(* ===== verification/ResponseParser.v ===== *)
(** * The client's response parser (http/response_parser.h, http/response_parser.cc)

    The state machine of [ResponseParser::parse], one definition per state, over
    any byte queue; [onEof] and [reset].  It is an incremental parser in the
    sense of [Incremental]: its laws and its invariant are proved here. *)

From S2P Require Import Prelude StdMap CStr Buffer Incremental Url HttpMessage.
Import HttpResponse.

Module ResponseParser.

Inductive State :=
| kExpectStatusLine | kExpectHeaders | kExpectBody | kExpectChunkSize | kExpectChunkData
| kExpectChunkCrlf | kExpectEofBody | kGotAll | kError.
#[export] Instance State_eq_dec : EqDecision State.
Proof. solve_decision. Defined.

Record ResponseParser := mkResponseParser {
  state_ : State;
  response_ : HttpResponse;
  lower_headers_ : stdmap bytes bytes;
  content_length_ : Z;
  body_received_ : Z;
  header_bytes_ : Z;
  chunk_remaining_ : Z;
  has_content_length_ : bool;
  body_accum_ : bytes;
}.
#[export] Instance ResponseParser_settable : Settable ResponseParser := fun p =>
  mkResponseParser (state_ p) (response_ p) (lower_headers_ p) (content_length_ p)
    (body_received_ p) (header_bytes_ p) (chunk_remaining_ p) (has_content_length_ p)
    (body_accum_ p).

Definition kMaxHeaderBytes : Z := 64 * 1024.

(** [reset] gives every field its initial value, so it is also the constructor. *)
Definition reset : ResponseParser :=
  mkResponseParser kExpectStatusLine (HttpResponse_new true) [] 0 0 0 0 false [].

Definition gotAll (p : ResponseParser) : bool := bool_decide (state_ p = kGotAll).
Definition hasError (p : ResponseParser) : bool := bool_decide (state_ p = kError).

(** [HTTP/1.1 <code> <reason>] *)
Definition parseStatusLine (line : bytes) (resp : HttpResponse) : bool * HttpResponse :=
  let sp1 := find_char SP line in
  if sp1 =? length line then (false, resp)
  else
    let version := take sp1 line in
    if negb (bool_decide (version = bs "HTTP/1.0")) && negb (bool_decide (version = bs "HTTP/1.1"))
    then (false, resp)
    else
      let rest := drop (S sp1) line in
      let sp2 := find_char SP rest in
      let code := atoi (take sp2 rest) in
      if (code <? 100)%Z || (599 <? code)%Z then (false, resp)
      else
        let reason := if sp2 =? length rest then [] else drop (S sp2) rest in
        (true, setStatus code reason resp).

(** [response_.setBody(std::move(body_accum_))]: the moved-from string is empty. *)
Definition deliver_body (p : ResponseParser) : ResponseParser :=
  p <| response_ := setBody (body_accum_ p) (response_ p) |> <| body_accum_ := [] |>
    <| state_ := kGotAll |>.

Section parser.
Context {B : Type} `{ByteQueue B}.
Open Scope cox_scope.

Definition step_status_line (p : ResponseParser) (buf : B) : outcome ResponseParser B :=
  match findCrlf (bq_bytes buf) with
  | None => Stop p buf
  | Some crlf =>
    let '(ok, resp) := parseStatusLine (take crlf (bq_bytes buf)) (response_ p) in
    let p1 := p <| response_ := resp |> in
    if ok then Continue (p1 <| state_ := kExpectHeaders |>) (bq_retrieve (crlf + 2) buf)
    else Fail (p1 <| state_ := kError |>) buf
  end.

(** The blank line: choose the body framing. *)
Definition end_of_headers (p : ResponseParser) (buf : B) : outcome ResponseParser B :=
  let chunked := match mlookup (bs "transfer-encoding") (lower_headers_ p) with
                 | Some te => contains (bs "chunked") te
                 | None => false
                 end in
  Continue (p <| state_ :=
      if chunked then kExpectChunkSize
      else if has_content_length_ p
           then if (0 <? content_length_ p)%Z then kExpectBody else kGotAll
           else kExpectEofBody |>) (bq_retrieve 2 buf).

(** What one header field leaves in the parser. *)
Definition store_header (key value : bytes) (p : ResponseParser) : ResponseParser :=
  let lkey := toLower key in
  let p1 := p <| response_ := addHeader key value (response_ p) |>
              <| lower_headers_ := minsert lkey value (lower_headers_ p) |> in
  if bool_decide (lkey = bs "content-length")
  then p1 <| has_content_length_ := true |> <| content_length_ := strtoul 10 value |>
  else p1.

(** A non-blank line of [n] bytes before its CRLF. *)
Definition header_field (n : nat) (p : ResponseParser) (buf : B) : outcome ResponseParser B :=
  let line := take n (bq_bytes buf) in
  let colon := find_char COLON line in
  if colon =? length line then Fail (p <| state_ := kError |>) buf
  else
    let p1 := store_header (take colon line) (skip_sp (drop (S colon) line)) p in
    let p2 := p1 <| header_bytes_ := header_bytes_ p +64 Z.of_nat (n + 2) |> in
    if (kMaxHeaderBytes <? header_bytes_ p2)%Z then Fail (p2 <| state_ := kError |>) buf
    else Continue p2 (bq_retrieve (n + 2) buf).

Definition step_headers (p : ResponseParser) (buf : B) : outcome ResponseParser B :=
  match findCrlf (bq_bytes buf) with
  | None => Stop p buf
  | Some 0 => end_of_headers p buf
  | Some n => header_field n p buf
  end.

::::

*PROBLEM TO WORK ON*:
Please write out each line of the listing above exactly.

*SOLUTION TO THIS TASK*:
(* ===== verification/ResponseParser.v ===== *)
(** * The client's response parser (http/response_parser.h, http/response_parser.cc)

    The state machine of [ResponseParser::parse], one definition per state, over
    any byte queue; [onEof] and [reset].  It is an incremental parser in the
    sense of [Incremental]: its laws and its invariant are proved here. *)

From S2P Require Import Prelude StdMap CStr Buffer Incremental Url HttpMessage.
Import HttpResponse.

Module ResponseParser.

Inductive State :=
| kExpectStatusLine | kExpectHeaders | kExpectBody | kExpectChunkSize | kExpectChunkData
| kExpectChunkCrlf | kExpectEofBody | kGotAll | kError.
#[export] Instance State_eq_dec : EqDecision State.
Proof. solve_decision. Defined.

Record ResponseParser := mkResponseParser {
  state_ : State;
  response_ : HttpResponse;
  lower_headers_ : stdmap bytes bytes;
  content_length_ : Z;
  body_received_ : Z;
  header_bytes_ : Z;
  chunk_remaining_ : Z;
  has_content_length_ : bool;
  body_accum_ : bytes;
}.
#[export] Instance ResponseParser_settable : Settable ResponseParser := fun p =>
  mkResponseParser (state_ p) (response_ p) (lower_headers_ p) (content_length_ p)
    (body_received_ p) (header_bytes_ p) (chunk_remaining_ p) (has_content_length_ p)
    (body_accum_ p).

Definition kMaxHeaderBytes : Z := 64 * 1024.

(** [reset] gives every field its initial value, so it is also the constructor. *)
Definition reset : ResponseParser :=
  mkResponseParser kExpectStatusLine (HttpResponse_new true) [] 0 0 0 0 false [].

Definition gotAll (p : ResponseParser) : bool := bool_decide (state_ p = kGotAll).
Definition hasError (p : ResponseParser) : bool := bool_decide (state_ p = kError).

(** [HTTP/1.1 <code> <reason>] *)
Definition parseStatusLine (line : bytes) (resp : HttpResponse) : bool * HttpResponse :=
  let sp1 := find_char SP line in
  if sp1 =? length line then (false, resp)
  else
    let version := take sp1 line in
    if negb (bool_decide (version = bs "HTTP/1.0")) && negb (bool_decide (version = bs "HTTP/1.1"))
    then (false, resp)
    else
      let rest := drop (S sp1) line in
      let sp2 := find_char SP rest in
      let code := atoi (take sp2 rest) in
      if (code <? 100)%Z || (599 <? code)%Z then (false, resp)
      else
        let reason := if sp2 =? length rest then [] else drop (S sp2) rest in
        (true, setStatus code reason resp).

(** [response_.setBody(std::move(body_accum_))]: the moved-from string is empty. *)
Definition deliver_body (p : ResponseParser) : ResponseParser :=
  p <| response_ := setBody (body_accum_ p) (response_ p) |> <| body_accum_ := [] |>
    <| state_ := kGotAll |>.

Section parser.
Context {B : Type} `{ByteQueue B}.
Open Scope cox_scope.

Definition step_status_line (p : ResponseParser) (buf : B) : outcome ResponseParser B :=
  match findCrlf (bq_bytes buf) with
  | None => Stop p buf
  | Some crlf =>
    let '(ok, resp) := parseStatusLine (take crlf (bq_bytes buf)) (response_ p) in
    let p1 := p <| response_ := resp |> in
    if ok then Continue (p1 <| state_ := kExpectHeaders |>) (bq_retrieve (crlf + 2) buf)
    else Fail (p1 <| state_ := kError |>) buf
  end.

(** The blank line: choose the body framing. *)
Definition end_of_headers (p : ResponseParser) (buf : B) : outcome ResponseParser B :=
  let chunked := match mlookup (bs "transfer-encoding") (lower_headers_ p) with
                 | Some te => contains (bs "chunked") te
                 | None => false
                 end in
  Continue (p <| state_ :=
      if chunked then kExpectChunkSize
      else if has_content_length_ p
           then if (0 <? content_length_ p)%Z then kExpectBody else kGotAll
           else kExpectEofBody |>) (bq_retrieve 2 buf).

(** What one header field leaves in the parser. *)
Definition store_header (key value : bytes) (p : ResponseParser) : ResponseParser :=
  let lkey := toLower key in
  let p1 := p <| response_ := addHeader key value (response_ p) |>
              <| lower_headers_ := minsert lkey value (lower_headers_ p) |> in
  if bool_decide (lkey = bs "content-length")
  then p1 <| has_content_length_ := true |> <| content_length_ := strtoul 10 value |>
  else p1.

(** A non-blank line of [n] bytes before its CRLF. *)
Definition header_field (n : nat) (p : ResponseParser) (buf : B) : outcome ResponseParser B :=
  let line := take n (bq_bytes buf) in
  let colon := find_char COLON line in
  if colon =? length line then Fail (p <| state_ := kError |>) buf
  else
    let p1 := store_header (take colon line) (skip_sp (drop (S colon) line)) p in
    let p2 := p1 <| header_bytes_ := header_bytes_ p +64 Z.of_nat (n + 2) |> in
    if (kMaxHeaderBytes <? header_bytes_ p2)%Z then Fail (p2 <| state_ := kError |>) buf
    else Continue p2 (bq_retrieve (n + 2) buf).

Definition step_headers (p : ResponseParser) (buf : B) : outcome ResponseParser B :=
  match findCrlf (bq_bytes buf) with
  | None => Stop p buf
  | Some 0 => end_of_headers p buf
  | Some n => header_field n p buf
  end.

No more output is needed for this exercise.